In the data below, find the line that contains "Definition ensureDatabase (dsn" and the line that contains "(_ ← pg_call;". Copy both, plus every line between them, exactly.

◇ ◇ ◇ ◇ ◇

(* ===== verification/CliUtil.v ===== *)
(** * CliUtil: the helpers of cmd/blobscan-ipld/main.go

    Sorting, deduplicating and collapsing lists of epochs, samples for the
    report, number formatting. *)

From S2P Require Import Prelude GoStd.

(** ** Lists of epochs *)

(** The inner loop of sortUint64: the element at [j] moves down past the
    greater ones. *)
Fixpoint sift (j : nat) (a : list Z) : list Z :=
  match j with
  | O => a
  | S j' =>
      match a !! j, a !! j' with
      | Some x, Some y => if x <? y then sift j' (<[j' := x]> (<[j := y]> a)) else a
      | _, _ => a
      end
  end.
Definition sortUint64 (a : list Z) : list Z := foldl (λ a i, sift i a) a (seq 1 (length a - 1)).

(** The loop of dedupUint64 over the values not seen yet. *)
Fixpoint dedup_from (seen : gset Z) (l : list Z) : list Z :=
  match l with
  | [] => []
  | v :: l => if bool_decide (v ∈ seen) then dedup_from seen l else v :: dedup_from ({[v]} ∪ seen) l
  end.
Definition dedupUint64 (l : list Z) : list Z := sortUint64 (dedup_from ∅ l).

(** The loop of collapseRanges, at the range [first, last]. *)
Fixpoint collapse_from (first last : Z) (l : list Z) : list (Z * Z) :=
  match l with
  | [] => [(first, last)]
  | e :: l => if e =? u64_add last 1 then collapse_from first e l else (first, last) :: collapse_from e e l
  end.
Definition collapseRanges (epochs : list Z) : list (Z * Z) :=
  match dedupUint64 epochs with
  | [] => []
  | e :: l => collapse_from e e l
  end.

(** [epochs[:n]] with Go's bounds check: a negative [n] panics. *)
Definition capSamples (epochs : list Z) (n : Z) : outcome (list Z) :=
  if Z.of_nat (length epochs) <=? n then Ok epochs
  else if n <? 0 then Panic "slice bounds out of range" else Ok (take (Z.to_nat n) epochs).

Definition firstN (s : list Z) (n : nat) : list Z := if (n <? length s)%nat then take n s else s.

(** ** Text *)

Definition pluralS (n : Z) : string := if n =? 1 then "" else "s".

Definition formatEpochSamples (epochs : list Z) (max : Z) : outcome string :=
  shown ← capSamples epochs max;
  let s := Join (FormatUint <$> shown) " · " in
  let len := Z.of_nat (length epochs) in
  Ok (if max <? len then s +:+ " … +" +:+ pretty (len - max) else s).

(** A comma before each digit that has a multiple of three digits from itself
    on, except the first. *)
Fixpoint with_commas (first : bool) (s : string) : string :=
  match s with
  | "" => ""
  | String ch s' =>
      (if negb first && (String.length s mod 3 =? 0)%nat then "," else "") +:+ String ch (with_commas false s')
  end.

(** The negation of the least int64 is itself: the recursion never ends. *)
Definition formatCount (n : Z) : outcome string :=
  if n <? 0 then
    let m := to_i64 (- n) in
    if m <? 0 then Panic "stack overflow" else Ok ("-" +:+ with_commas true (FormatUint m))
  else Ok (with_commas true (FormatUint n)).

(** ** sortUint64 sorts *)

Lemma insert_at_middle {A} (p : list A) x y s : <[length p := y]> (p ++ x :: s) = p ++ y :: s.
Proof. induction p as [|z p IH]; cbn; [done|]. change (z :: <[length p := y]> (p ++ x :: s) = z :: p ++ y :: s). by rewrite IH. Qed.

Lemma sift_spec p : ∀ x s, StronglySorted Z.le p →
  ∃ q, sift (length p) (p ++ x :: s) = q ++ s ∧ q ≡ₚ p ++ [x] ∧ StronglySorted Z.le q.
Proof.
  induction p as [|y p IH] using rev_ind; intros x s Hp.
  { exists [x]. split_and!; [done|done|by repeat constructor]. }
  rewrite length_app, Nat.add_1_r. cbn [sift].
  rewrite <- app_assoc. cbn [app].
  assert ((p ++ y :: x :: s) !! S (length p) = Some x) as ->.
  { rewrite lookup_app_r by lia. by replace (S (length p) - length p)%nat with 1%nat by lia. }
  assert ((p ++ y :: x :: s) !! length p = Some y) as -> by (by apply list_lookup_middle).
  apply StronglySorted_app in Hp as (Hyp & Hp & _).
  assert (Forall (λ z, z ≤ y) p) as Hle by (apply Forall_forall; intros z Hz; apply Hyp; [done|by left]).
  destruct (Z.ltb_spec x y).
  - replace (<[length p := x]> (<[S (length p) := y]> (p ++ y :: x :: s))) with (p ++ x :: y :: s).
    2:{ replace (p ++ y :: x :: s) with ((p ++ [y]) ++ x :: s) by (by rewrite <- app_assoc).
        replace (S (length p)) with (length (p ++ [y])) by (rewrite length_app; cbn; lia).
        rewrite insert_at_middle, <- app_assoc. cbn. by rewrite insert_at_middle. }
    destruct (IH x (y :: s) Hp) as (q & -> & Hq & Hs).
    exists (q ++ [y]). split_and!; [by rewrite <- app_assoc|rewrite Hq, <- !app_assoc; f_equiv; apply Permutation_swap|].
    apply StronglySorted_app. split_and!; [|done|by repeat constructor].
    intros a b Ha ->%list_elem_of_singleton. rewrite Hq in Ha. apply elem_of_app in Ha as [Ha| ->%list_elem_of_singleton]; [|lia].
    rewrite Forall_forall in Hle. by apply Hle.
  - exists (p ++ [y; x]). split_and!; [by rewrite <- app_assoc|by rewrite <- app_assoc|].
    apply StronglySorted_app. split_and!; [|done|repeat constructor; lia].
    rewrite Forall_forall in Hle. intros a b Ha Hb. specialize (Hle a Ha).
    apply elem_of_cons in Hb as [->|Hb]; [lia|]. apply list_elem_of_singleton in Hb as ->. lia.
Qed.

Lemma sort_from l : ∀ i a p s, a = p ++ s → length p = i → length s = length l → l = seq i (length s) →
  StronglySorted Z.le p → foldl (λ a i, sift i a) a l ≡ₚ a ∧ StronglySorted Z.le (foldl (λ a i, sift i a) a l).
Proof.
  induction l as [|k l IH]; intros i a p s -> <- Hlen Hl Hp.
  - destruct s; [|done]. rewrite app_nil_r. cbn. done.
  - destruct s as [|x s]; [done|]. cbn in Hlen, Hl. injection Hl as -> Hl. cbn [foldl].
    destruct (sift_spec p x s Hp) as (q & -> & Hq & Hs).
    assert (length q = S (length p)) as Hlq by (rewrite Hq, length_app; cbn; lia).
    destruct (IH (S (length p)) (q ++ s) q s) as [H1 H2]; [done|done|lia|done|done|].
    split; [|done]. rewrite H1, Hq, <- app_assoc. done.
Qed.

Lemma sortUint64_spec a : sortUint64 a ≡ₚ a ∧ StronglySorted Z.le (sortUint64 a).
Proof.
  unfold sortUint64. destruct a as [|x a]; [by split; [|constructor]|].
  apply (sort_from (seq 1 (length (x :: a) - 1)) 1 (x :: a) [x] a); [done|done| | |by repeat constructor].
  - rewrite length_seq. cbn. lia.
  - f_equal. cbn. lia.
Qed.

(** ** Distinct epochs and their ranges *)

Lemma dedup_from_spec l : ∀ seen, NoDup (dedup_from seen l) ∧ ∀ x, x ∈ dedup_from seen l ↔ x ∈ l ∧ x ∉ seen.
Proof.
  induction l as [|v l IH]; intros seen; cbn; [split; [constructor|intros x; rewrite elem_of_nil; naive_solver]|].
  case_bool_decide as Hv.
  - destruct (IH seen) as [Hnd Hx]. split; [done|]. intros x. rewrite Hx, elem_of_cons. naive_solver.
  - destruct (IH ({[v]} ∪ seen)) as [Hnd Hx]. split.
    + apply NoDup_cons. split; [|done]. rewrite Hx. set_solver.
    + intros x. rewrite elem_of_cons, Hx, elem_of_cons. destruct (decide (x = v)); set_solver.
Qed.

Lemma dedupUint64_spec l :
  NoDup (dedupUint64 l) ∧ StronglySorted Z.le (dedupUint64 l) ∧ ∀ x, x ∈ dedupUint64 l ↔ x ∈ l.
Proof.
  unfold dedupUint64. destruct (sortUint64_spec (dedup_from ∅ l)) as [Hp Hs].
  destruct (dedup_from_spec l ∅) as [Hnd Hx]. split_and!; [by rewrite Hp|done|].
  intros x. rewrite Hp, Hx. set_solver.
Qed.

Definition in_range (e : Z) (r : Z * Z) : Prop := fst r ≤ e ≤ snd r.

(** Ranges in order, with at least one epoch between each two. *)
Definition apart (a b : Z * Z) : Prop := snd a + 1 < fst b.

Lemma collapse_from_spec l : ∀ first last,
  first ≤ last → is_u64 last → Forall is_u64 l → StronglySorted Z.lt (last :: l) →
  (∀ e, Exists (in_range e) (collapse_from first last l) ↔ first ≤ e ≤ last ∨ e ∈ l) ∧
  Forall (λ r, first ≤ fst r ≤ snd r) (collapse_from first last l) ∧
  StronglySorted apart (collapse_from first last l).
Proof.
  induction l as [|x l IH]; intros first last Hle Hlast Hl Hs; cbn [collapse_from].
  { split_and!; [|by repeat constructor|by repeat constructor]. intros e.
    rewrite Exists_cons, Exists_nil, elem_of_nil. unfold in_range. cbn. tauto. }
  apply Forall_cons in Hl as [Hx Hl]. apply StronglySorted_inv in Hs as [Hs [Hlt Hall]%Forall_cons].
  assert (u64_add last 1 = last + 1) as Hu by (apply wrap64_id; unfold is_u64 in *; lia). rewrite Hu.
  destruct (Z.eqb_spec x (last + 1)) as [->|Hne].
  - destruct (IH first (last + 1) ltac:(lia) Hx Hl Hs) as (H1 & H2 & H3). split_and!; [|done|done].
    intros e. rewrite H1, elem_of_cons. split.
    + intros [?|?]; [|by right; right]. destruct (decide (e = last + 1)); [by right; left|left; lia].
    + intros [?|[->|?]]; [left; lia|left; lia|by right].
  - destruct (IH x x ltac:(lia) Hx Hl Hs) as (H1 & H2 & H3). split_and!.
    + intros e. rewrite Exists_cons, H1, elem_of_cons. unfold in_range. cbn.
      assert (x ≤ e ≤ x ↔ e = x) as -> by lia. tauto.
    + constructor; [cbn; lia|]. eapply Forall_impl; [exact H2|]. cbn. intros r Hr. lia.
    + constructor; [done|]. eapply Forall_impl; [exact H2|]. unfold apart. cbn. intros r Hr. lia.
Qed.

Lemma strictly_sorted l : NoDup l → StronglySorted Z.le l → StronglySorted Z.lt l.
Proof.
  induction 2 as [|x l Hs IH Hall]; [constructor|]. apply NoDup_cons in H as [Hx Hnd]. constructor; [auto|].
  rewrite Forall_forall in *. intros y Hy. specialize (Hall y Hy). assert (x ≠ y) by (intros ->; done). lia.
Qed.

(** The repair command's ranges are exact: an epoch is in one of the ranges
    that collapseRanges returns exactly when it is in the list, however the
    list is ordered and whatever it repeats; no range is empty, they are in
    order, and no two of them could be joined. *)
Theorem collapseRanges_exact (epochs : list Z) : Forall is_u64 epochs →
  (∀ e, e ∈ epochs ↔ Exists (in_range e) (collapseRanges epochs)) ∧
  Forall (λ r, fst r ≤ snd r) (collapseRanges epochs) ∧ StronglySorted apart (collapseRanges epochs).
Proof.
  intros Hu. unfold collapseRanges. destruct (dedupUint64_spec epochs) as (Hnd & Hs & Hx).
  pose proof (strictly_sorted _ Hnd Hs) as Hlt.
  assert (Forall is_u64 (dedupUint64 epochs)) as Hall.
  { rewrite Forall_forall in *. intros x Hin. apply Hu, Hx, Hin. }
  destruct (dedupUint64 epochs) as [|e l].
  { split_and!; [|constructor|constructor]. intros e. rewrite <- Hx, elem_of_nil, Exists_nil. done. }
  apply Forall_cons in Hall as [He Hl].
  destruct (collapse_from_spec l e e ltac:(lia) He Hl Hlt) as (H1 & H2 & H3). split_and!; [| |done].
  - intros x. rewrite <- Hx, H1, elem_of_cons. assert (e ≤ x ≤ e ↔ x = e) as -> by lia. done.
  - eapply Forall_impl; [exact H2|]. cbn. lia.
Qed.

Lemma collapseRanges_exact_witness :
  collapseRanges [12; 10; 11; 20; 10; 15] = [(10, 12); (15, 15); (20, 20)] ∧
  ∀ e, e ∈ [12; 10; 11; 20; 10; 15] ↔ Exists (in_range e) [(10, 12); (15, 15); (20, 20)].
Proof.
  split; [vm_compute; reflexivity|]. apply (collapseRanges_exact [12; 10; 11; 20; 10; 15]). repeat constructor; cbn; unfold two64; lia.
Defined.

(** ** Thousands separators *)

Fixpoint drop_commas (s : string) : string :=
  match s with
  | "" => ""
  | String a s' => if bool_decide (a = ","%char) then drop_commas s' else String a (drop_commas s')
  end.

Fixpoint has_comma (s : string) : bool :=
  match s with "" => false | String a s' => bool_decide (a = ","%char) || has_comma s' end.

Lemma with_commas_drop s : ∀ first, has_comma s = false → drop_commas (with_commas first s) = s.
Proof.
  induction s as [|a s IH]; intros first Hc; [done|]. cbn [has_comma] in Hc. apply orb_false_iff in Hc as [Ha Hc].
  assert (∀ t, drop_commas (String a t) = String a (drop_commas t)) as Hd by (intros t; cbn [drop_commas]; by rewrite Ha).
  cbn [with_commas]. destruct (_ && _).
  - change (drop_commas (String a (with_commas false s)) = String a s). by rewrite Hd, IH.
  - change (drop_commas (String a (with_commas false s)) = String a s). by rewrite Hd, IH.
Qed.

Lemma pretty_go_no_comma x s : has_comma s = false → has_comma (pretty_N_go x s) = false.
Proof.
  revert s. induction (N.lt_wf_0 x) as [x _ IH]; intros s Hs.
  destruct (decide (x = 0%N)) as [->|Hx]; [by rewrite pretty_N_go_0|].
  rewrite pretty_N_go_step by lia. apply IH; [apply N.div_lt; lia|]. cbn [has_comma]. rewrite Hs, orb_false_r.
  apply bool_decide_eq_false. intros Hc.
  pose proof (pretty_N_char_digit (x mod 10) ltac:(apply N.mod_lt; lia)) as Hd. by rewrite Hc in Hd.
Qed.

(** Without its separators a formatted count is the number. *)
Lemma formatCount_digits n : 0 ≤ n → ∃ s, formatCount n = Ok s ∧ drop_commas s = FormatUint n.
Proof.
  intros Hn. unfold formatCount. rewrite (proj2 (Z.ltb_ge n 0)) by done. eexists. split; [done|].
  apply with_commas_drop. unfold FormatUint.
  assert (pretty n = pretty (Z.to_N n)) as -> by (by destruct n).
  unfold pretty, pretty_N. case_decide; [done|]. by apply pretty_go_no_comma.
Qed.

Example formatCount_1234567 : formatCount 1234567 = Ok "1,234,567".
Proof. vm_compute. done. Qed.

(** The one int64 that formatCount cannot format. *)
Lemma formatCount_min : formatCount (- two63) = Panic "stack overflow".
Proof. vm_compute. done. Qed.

◇ ◇ ◇ ◇ ◇

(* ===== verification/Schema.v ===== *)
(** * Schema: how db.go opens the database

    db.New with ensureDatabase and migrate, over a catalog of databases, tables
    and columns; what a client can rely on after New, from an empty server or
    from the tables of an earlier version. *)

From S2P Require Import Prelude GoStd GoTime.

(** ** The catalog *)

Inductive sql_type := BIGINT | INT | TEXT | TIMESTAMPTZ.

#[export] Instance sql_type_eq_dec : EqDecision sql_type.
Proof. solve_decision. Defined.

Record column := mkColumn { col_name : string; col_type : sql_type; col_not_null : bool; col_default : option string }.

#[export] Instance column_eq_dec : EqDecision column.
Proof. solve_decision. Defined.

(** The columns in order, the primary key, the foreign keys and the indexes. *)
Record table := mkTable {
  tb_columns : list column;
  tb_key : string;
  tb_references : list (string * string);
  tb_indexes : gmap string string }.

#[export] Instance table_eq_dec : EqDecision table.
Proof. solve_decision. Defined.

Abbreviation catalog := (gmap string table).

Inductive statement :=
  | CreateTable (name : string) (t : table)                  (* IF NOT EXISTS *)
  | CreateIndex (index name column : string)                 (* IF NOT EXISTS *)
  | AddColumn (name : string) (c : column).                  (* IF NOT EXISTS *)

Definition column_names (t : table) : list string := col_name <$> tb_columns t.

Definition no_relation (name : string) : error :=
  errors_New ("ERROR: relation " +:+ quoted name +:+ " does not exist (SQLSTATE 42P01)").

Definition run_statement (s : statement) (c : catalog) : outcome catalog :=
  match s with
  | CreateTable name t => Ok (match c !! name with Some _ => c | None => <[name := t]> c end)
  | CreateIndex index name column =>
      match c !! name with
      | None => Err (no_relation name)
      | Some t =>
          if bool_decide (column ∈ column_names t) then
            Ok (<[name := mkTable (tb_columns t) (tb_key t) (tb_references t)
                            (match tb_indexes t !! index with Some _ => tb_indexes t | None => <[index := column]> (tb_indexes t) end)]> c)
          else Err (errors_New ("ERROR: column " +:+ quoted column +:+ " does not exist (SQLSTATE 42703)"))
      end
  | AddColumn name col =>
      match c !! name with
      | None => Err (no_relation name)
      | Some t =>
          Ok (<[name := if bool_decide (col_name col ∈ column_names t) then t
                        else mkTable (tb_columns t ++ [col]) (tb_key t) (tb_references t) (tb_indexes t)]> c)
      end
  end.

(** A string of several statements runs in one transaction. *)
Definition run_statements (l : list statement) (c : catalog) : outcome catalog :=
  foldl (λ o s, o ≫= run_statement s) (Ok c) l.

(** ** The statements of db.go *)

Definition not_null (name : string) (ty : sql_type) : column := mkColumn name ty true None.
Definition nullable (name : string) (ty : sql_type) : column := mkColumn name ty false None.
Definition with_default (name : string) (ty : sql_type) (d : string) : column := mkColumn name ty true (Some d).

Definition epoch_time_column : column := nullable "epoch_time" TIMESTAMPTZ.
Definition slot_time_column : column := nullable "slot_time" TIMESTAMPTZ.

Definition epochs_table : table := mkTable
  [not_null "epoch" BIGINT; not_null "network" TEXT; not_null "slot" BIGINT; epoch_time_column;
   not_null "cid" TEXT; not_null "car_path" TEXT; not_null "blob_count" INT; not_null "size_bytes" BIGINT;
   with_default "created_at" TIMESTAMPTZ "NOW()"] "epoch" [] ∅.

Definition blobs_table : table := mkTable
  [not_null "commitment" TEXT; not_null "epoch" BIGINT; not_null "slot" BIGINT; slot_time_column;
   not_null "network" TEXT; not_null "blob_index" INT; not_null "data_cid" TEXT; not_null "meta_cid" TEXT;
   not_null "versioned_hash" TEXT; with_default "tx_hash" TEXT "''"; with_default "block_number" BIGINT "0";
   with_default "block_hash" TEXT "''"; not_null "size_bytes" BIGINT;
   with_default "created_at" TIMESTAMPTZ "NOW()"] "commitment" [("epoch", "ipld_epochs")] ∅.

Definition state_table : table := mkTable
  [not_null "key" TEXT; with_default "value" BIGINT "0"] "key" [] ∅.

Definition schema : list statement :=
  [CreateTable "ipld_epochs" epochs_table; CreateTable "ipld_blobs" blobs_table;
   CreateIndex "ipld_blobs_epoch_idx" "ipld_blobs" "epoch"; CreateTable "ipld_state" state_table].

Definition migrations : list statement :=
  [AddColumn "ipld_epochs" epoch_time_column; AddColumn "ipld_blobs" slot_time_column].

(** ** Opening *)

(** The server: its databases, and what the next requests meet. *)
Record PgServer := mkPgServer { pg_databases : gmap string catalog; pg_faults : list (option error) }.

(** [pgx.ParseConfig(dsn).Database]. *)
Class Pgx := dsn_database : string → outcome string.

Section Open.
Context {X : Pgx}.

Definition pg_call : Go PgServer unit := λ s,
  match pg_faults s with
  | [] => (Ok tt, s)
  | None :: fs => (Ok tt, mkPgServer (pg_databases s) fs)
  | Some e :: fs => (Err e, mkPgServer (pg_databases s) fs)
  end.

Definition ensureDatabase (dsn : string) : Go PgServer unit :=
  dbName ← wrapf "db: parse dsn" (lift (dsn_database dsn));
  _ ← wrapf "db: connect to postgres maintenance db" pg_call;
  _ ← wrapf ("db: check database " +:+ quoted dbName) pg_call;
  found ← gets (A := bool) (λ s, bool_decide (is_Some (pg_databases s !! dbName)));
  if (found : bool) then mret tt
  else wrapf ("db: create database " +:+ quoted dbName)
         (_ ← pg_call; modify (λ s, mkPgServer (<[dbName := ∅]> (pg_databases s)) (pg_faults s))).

◇ ◇ ◇ ◇ ◇

**Result:**
Definition ensureDatabase (dsn : string) : Go PgServer unit :=
  dbName ← wrapf "db: parse dsn" (lift (dsn_database dsn));
  _ ← wrapf "db: connect to postgres maintenance db" pg_call;
  _ ← wrapf ("db: check database " +:+ quoted dbName) pg_call;
  found ← gets (A := bool) (λ s, bool_decide (is_Some (pg_databases s !! dbName)));
  if (found : bool) then mret tt
  else wrapf ("db: create database " +:+ quoted dbName)
         (_ ← pg_call; modify (λ s, mkPgServer (<[dbName := ∅]> (pg_databases s)) (pg_faults s))).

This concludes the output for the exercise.